What to work on: Exactly reproduce the line that contains "Definition isspace (c" and all lines after it in the entries below, through the very last line.

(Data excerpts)

-------------------------

(** * The agent side of the scheduler protocol: lib/libfossscheduler.c

    A shallow embedding of the scheduler API of the agents
    (fo_scheduler_connect, fo_scheduler_disconnect, fo_scheduler_next,
    fo_scheduler_current, fo_scheduler_heart and the SIGALRM handler
    fo_heartbeat) with explicit state passing.  The state holds the file's
    global variables together with the part of the process the functions act
    on: the unread bytes of stdin, the stdio buffer of stdout and what has
    been sent through it, and the pending alarm. *)

From Stdlib Require Import Ascii String DecimalString.
From Stdlib Require Import ZArith List Bool Lia Arith.
Import ListNotations.

Local Open Scope Z_scope.

(** ** Characters and C strings *)

(** A [char*] is modelled by the bytes of memory from the pointer onwards; the C
    string it denotes is the part before the first NUL.  Where the list ends
    the model reads a NUL. *)
Definition cmem := list ascii.

Definition NUL : ascii := "000"%char.
Definition LF : ascii := "010"%char.

Definition lit (s : string) : cmem := list_ascii_of_string s.

Definition code (c : ascii) : Z := Z.of_nat (nat_of_ascii c).

Fixpoint cstr (p : cmem) : list ascii :=
  match p with
  | [] => []
  | c :: r => if Ascii.eqb c NUL then [] else c :: cstr r
  end.

(** [strncmp]: at most [n] characters are compared, as unsigned chars, and
    the comparison stops after a NUL. *)
Fixpoint strncmp (s1 s2 : cmem) (n : nat) : Z :=
  match n with
  | O => 0
  | S n' =>
      let c1 := hd NUL s1 in
      let c2 := hd NUL s2 in
      if negb (Ascii.eqb c1 c2) then code c1 - code c2
      else if Ascii.eqb c1 NUL then 0
      else strncmp (tl s1) (tl s2) n'
  end.

Fixpoint strcmp_fuel (fuel : nat) (s1 s2 : cmem) : Z :=
  match fuel with
  | O => 0
  | S fuel' =>
      let c1 := hd NUL s1 in
      let c2 := hd NUL s2 in
      if negb (Ascii.eqb c1 c2) then code c1 - code c2
      else if Ascii.eqb c1 NUL then 0
      else strcmp_fuel fuel' (tl s1) (tl s2)
  end.

(** [strcmp] stops at the first NUL, which comes after at most
    [length s1] characters. *)
Definition strcmp (s1 s2 : cmem) : Z := strcmp_fuel (S (length s1)) s1 s2.

(** ** The type int *)

Definition INT_MIN : Z := - 2 ^ 31.
Definition INT_MAX : Z := 2 ^ 31 - 1.

(** Conversion to [int] by wrap-around.  C leaves signed overflow undefined;
    the model takes the two's complement result. *)
Definition to_int (z : Z) : Z := (z + 2 ^ 31) mod 2 ^ 32 - 2 ^ 31.

Definition in_int (z : Z) : Prop := INT_MIN <= z <= INT_MAX.

(** ** atoi, in the C locale *)

Definition isspace (c : ascii) : bool :=
  let n := code c in (n =? 32) || ((9 <=? n) && (n <=? 13)).

Definition isdigit (c : ascii) : bool :=
  let n := code c in (48 <=? n) && (n <=? 57).

Fixpoint skip_space (p : cmem) : cmem :=
  match p with
  | c :: r => if isspace c then skip_space r else p
  | [] => []
  end.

-------------------------

Expected answer:
Definition isspace (c : ascii) : bool :=
  let n := code c in (n =? 32) || ((9 <=? n) && (n <=? 13)).

Definition isdigit (c : ascii) : bool :=
  let n := code c in (48 <=? n) && (n <=? 57).

Fixpoint skip_space (p : cmem) : cmem :=
  match p with
  | c :: r => if isspace c then skip_space r else p
  | [] => []
  end.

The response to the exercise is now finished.